--- Task instructions ---
Reproduce the material that follows, please, but only from its first line to the line containing "l_size : Z;", inclusive.

--- Data in this exercise ---
★ ★ ★ ★ ★ ★ ★
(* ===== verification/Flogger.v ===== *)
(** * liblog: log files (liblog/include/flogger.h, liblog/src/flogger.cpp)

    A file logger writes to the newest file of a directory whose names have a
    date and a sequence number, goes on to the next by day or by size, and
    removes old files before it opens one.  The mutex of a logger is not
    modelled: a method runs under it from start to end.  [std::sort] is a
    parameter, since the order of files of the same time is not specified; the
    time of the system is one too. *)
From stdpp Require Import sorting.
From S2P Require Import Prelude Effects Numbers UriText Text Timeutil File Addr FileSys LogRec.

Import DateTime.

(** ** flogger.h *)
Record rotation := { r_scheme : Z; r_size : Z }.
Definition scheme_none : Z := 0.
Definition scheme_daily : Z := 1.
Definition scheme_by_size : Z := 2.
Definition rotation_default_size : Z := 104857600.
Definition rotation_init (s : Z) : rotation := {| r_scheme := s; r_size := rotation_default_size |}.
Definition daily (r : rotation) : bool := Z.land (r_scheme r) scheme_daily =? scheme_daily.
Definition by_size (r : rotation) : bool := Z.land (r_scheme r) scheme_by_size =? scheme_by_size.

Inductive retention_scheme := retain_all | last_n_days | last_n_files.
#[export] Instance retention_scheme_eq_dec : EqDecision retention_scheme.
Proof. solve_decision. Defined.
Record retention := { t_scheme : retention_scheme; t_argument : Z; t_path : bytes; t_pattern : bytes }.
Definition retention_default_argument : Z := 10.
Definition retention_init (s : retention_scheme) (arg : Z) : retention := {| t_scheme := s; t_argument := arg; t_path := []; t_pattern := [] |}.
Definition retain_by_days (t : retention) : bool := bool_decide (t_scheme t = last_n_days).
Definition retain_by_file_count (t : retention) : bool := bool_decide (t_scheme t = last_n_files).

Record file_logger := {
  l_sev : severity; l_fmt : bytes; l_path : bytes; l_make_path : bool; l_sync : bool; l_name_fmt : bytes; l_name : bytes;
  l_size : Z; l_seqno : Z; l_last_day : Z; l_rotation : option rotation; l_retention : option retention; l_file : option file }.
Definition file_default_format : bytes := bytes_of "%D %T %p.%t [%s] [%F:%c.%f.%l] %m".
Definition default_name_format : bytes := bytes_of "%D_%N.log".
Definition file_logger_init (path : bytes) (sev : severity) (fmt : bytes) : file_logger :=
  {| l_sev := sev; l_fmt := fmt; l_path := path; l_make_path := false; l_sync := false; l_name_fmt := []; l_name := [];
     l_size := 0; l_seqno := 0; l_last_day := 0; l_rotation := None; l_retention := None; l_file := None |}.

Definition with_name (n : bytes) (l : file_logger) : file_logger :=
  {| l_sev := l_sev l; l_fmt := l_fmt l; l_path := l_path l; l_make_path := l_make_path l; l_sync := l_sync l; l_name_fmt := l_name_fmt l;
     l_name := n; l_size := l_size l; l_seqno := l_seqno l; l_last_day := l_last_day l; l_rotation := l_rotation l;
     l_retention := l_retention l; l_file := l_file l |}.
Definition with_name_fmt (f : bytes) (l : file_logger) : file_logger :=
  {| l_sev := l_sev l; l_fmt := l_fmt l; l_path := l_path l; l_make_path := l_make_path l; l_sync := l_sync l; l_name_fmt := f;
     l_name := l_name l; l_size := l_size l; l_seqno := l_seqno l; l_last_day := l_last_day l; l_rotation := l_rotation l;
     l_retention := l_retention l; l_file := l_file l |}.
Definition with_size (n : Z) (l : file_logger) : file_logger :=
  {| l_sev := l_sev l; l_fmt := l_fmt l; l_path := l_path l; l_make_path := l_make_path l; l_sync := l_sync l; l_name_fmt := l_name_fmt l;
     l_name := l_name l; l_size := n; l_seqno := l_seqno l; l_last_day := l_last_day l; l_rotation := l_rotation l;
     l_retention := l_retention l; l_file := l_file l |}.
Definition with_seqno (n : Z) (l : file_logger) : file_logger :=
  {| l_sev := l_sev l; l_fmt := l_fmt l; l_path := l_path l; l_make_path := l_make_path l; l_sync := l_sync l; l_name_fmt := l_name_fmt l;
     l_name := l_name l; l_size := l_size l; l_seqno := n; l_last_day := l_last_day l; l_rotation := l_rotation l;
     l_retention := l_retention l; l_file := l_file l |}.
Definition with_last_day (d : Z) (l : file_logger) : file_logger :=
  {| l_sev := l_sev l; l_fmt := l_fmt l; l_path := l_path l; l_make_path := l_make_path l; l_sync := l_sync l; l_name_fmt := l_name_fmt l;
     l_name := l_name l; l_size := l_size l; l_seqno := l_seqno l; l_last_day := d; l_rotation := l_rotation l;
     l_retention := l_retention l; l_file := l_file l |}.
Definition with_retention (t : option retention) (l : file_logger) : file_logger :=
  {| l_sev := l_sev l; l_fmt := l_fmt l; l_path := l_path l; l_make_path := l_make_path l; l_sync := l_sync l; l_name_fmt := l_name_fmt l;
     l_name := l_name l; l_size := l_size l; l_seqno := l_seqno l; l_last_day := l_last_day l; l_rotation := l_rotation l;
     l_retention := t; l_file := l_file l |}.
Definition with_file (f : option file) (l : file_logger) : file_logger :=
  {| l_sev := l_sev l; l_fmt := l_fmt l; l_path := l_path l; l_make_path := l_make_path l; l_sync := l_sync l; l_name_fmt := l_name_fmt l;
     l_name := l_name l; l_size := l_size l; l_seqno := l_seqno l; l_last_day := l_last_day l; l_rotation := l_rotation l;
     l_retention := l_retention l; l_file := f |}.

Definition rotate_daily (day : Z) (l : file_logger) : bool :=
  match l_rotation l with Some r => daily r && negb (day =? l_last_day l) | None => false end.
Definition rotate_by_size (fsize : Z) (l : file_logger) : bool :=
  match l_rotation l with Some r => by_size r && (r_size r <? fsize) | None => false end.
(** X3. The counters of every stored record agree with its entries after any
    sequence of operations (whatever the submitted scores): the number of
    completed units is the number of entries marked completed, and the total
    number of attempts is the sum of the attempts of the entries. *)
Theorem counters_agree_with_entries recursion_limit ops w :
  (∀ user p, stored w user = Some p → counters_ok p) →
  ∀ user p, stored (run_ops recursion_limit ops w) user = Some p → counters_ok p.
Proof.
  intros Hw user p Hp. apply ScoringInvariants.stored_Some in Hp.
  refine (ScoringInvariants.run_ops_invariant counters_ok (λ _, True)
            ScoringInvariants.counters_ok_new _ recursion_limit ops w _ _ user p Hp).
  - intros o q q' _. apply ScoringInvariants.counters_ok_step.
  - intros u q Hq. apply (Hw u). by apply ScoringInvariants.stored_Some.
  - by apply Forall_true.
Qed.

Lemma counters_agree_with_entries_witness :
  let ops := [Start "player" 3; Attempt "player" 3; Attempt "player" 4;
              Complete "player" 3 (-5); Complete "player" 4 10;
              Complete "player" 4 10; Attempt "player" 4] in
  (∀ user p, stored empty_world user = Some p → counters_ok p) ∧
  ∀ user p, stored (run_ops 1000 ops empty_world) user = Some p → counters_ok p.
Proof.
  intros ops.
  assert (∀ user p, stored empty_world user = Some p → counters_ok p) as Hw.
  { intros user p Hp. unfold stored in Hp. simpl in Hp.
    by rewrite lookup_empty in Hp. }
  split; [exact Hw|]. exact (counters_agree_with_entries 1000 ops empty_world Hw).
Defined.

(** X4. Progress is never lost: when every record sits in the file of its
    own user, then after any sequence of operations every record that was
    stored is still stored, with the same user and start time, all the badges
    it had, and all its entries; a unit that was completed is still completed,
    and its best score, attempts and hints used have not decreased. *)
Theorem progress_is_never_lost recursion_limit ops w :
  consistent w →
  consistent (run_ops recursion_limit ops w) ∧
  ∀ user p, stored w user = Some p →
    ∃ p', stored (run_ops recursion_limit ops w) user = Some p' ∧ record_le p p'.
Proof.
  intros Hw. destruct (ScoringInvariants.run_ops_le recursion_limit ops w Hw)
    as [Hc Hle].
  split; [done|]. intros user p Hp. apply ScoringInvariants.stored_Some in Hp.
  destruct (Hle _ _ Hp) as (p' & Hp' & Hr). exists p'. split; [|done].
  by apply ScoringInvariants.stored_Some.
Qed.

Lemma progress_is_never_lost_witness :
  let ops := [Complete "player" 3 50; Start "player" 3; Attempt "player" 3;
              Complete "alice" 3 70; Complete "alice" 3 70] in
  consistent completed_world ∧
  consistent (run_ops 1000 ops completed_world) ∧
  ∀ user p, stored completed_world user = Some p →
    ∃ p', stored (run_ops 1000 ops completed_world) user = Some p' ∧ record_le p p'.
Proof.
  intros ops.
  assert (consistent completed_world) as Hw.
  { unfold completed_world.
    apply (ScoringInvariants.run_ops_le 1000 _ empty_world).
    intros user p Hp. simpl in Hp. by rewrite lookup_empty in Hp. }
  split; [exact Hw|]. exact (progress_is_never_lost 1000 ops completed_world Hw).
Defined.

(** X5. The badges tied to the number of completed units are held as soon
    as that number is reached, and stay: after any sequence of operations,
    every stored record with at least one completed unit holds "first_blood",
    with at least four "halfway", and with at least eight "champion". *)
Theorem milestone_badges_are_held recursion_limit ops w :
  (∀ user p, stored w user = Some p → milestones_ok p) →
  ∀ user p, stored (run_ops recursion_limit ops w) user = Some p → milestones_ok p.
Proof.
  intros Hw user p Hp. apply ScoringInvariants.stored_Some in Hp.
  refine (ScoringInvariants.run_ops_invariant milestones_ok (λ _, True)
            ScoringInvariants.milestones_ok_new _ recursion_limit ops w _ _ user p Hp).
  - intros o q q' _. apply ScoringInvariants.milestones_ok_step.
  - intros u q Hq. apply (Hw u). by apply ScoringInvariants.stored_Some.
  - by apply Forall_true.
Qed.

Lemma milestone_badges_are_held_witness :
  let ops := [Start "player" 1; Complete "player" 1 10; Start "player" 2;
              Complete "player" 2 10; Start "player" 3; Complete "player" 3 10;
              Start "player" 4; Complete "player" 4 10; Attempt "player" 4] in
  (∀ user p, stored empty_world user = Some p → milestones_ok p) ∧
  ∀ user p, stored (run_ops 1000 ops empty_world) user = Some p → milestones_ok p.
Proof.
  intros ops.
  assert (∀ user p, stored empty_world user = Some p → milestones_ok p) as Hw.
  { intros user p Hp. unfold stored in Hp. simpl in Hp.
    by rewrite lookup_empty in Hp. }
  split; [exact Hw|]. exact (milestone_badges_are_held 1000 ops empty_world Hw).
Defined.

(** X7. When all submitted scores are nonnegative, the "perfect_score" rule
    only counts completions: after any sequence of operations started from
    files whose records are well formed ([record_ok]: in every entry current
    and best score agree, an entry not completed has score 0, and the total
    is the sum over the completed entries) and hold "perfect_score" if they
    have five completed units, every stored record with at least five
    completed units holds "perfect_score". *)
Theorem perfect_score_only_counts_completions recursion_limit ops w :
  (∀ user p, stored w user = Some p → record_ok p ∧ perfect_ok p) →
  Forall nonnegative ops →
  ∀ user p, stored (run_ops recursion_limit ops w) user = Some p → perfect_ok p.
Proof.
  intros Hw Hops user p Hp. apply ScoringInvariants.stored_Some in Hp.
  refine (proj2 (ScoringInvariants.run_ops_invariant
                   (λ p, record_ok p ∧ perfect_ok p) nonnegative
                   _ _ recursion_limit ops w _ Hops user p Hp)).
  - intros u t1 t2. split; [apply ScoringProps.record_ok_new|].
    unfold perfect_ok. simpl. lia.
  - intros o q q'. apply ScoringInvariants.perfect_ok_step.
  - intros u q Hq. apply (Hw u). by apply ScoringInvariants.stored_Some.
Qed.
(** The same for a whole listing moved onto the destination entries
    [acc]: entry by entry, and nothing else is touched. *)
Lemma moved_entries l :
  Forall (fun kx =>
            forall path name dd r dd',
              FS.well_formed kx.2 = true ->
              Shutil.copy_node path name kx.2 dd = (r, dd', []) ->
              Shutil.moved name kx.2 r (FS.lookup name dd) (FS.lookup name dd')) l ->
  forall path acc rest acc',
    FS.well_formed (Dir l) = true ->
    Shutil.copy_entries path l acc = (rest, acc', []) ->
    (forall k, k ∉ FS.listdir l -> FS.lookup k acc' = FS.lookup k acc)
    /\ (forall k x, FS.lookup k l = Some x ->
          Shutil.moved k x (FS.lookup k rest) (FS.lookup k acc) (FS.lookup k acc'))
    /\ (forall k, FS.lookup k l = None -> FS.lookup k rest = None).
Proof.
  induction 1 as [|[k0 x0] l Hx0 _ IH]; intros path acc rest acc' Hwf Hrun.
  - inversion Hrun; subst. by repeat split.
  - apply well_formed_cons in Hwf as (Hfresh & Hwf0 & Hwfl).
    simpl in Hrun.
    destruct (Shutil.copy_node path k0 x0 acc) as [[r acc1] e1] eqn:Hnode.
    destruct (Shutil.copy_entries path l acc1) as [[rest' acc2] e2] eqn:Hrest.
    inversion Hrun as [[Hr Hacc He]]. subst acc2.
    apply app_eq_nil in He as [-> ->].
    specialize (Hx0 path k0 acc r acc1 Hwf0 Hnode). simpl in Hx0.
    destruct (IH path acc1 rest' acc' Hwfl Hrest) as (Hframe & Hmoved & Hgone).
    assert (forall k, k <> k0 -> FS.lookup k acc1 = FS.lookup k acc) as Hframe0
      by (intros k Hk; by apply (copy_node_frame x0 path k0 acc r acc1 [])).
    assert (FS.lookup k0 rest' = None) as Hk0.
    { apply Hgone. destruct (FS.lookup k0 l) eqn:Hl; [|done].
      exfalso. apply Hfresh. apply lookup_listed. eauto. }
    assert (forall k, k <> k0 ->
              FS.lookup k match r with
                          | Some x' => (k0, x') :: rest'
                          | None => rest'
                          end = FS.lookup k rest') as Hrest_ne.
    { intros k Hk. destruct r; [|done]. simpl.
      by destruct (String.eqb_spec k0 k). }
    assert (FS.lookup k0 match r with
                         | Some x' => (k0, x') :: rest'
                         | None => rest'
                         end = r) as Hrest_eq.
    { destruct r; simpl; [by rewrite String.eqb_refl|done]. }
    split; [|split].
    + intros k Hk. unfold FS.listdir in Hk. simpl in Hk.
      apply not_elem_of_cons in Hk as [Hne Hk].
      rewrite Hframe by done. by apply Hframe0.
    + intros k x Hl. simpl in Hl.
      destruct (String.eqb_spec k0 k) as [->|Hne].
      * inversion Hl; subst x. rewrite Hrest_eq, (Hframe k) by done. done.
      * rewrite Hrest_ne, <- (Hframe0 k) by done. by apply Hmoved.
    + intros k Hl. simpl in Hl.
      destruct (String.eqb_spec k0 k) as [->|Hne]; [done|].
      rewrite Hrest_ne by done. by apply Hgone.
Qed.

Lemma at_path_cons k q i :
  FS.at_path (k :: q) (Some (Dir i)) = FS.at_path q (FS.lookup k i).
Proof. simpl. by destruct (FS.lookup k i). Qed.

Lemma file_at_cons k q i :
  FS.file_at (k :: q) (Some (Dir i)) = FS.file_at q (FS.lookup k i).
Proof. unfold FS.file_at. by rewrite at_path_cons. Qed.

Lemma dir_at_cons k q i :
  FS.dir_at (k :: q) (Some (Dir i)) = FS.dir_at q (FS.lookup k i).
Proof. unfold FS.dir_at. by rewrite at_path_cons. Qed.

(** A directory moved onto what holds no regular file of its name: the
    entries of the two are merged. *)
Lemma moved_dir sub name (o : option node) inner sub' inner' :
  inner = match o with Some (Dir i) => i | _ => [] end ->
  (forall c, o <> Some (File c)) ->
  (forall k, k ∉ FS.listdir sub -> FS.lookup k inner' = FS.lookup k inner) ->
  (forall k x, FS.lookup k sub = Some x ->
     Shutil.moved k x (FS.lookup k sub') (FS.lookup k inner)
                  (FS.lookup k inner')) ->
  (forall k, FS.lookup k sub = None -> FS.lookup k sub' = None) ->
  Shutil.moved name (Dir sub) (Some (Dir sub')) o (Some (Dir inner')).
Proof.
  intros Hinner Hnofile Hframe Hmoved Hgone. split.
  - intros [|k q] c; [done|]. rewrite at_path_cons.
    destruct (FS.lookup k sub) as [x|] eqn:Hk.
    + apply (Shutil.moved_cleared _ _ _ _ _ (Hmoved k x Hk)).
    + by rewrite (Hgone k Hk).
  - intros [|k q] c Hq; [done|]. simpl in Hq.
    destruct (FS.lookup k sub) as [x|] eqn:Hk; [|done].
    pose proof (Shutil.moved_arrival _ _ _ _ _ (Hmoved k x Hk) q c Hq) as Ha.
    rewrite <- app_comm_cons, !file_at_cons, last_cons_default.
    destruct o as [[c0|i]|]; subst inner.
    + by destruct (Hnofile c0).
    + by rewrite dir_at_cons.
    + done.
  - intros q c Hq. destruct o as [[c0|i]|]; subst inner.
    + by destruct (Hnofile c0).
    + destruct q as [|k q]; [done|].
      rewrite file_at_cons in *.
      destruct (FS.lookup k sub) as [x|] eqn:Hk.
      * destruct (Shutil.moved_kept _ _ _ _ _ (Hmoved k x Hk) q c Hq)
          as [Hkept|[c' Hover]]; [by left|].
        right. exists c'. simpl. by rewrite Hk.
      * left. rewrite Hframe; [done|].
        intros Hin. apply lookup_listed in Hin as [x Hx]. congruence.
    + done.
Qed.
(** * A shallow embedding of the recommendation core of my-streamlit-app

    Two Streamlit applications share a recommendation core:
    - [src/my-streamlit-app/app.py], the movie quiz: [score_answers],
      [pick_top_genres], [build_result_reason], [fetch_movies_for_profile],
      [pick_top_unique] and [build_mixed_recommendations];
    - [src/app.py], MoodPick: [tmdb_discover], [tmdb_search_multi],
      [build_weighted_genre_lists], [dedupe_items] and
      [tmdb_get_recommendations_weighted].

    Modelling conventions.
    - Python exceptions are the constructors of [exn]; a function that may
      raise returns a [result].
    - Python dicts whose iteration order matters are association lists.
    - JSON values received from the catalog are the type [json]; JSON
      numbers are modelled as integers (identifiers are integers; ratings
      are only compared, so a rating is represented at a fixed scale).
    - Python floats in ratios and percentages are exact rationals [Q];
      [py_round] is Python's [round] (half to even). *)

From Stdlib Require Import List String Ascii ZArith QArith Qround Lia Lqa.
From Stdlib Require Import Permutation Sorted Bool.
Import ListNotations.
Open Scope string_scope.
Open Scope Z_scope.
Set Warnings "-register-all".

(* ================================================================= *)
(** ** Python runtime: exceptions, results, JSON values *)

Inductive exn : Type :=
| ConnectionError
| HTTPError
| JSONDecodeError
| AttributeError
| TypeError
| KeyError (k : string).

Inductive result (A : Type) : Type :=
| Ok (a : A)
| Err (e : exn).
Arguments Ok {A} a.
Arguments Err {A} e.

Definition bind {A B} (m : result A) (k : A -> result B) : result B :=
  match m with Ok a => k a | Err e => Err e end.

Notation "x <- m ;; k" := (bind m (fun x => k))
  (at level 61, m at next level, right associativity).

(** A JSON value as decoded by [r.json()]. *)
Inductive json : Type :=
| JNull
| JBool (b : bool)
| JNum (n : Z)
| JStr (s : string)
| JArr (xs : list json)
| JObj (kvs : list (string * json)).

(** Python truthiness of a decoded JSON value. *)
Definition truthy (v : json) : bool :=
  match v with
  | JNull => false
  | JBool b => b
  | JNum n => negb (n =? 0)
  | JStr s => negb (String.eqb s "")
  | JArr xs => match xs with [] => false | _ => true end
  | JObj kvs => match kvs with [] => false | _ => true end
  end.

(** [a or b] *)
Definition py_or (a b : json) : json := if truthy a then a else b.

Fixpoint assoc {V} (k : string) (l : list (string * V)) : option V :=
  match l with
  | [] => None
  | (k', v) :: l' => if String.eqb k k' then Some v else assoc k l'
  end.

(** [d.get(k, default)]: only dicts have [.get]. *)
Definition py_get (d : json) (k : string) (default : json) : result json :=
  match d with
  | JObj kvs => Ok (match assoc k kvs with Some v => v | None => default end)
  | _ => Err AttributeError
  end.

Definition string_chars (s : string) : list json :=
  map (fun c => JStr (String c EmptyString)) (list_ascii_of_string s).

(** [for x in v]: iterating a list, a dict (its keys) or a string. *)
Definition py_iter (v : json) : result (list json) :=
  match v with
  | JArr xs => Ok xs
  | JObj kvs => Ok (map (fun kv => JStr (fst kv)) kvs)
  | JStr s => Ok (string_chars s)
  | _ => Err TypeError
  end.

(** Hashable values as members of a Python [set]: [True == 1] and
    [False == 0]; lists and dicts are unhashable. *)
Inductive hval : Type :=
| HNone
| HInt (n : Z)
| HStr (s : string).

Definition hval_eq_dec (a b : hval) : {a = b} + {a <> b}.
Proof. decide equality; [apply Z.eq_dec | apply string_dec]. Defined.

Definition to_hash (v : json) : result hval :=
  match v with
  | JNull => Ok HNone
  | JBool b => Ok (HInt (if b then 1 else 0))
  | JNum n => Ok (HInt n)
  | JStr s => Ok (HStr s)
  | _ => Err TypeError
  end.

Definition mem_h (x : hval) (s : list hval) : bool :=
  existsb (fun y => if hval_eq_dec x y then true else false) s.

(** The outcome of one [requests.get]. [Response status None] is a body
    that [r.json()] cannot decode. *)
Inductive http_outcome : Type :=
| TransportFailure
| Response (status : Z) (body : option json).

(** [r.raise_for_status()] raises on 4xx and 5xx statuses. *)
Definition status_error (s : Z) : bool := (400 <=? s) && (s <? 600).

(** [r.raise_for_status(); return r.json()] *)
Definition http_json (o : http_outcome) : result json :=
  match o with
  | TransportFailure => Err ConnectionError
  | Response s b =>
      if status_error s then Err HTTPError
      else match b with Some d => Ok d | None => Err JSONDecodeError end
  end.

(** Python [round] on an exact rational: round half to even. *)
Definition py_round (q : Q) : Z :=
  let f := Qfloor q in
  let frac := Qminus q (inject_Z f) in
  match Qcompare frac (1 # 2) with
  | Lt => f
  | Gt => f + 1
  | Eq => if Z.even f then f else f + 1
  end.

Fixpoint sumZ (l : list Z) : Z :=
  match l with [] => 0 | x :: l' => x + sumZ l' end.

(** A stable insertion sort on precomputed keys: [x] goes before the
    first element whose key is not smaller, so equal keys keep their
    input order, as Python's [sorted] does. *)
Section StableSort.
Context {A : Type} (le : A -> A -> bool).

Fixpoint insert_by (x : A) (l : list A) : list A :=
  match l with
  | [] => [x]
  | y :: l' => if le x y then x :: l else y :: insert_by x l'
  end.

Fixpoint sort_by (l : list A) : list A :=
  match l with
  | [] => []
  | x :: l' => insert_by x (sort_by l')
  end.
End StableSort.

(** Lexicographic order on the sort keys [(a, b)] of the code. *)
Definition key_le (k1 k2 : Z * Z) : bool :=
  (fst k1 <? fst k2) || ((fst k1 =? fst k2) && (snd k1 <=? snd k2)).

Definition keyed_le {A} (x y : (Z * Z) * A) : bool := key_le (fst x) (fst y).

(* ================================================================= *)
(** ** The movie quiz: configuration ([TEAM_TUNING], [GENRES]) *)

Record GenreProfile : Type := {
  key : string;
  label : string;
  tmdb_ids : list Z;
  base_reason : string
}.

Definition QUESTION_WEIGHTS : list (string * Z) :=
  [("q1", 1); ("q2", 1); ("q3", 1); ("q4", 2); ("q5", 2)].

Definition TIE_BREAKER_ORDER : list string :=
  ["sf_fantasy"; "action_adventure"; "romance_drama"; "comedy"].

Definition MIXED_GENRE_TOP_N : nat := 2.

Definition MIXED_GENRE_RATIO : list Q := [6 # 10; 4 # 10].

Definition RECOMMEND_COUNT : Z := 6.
★ ★ ★ ★ ★ ★ ★
--- Task response ---
(* ===== verification/Flogger.v ===== *)
(** * liblog: log files (liblog/include/flogger.h, liblog/src/flogger.cpp)

    A file logger writes to the newest file of a directory whose names have a
    date and a sequence number, goes on to the next by day or by size, and
    removes old files before it opens one.  The mutex of a logger is not
    modelled: a method runs under it from start to end.  [std::sort] is a
    parameter, since the order of files of the same time is not specified; the
    time of the system is one too. *)
From stdpp Require Import sorting.
From S2P Require Import Prelude Effects Numbers UriText Text Timeutil File Addr FileSys LogRec.

Import DateTime.

(** ** flogger.h *)
Record rotation := { r_scheme : Z; r_size : Z }.
Definition scheme_none : Z := 0.
Definition scheme_daily : Z := 1.
Definition scheme_by_size : Z := 2.
Definition rotation_default_size : Z := 104857600.
Definition rotation_init (s : Z) : rotation := {| r_scheme := s; r_size := rotation_default_size |}.
Definition daily (r : rotation) : bool := Z.land (r_scheme r) scheme_daily =? scheme_daily.
Definition by_size (r : rotation) : bool := Z.land (r_scheme r) scheme_by_size =? scheme_by_size.

Inductive retention_scheme := retain_all | last_n_days | last_n_files.
#[export] Instance retention_scheme_eq_dec : EqDecision retention_scheme.
Proof. solve_decision. Defined.
Record retention := { t_scheme : retention_scheme; t_argument : Z; t_path : bytes; t_pattern : bytes }.
Definition retention_default_argument : Z := 10.
Definition retention_init (s : retention_scheme) (arg : Z) : retention := {| t_scheme := s; t_argument := arg; t_path := []; t_pattern := [] |}.
Definition retain_by_days (t : retention) : bool := bool_decide (t_scheme t = last_n_days).
Definition retain_by_file_count (t : retention) : bool := bool_decide (t_scheme t = last_n_files).

Record file_logger := {
  l_sev : severity; l_fmt : bytes; l_path : bytes; l_make_path : bool; l_sync : bool; l_name_fmt : bytes; l_name : bytes;
  l_size : Z; l_seqno : Z; l_last_day : Z; l_rotation : option rotation; l_retention : option retention; l_file : option file }.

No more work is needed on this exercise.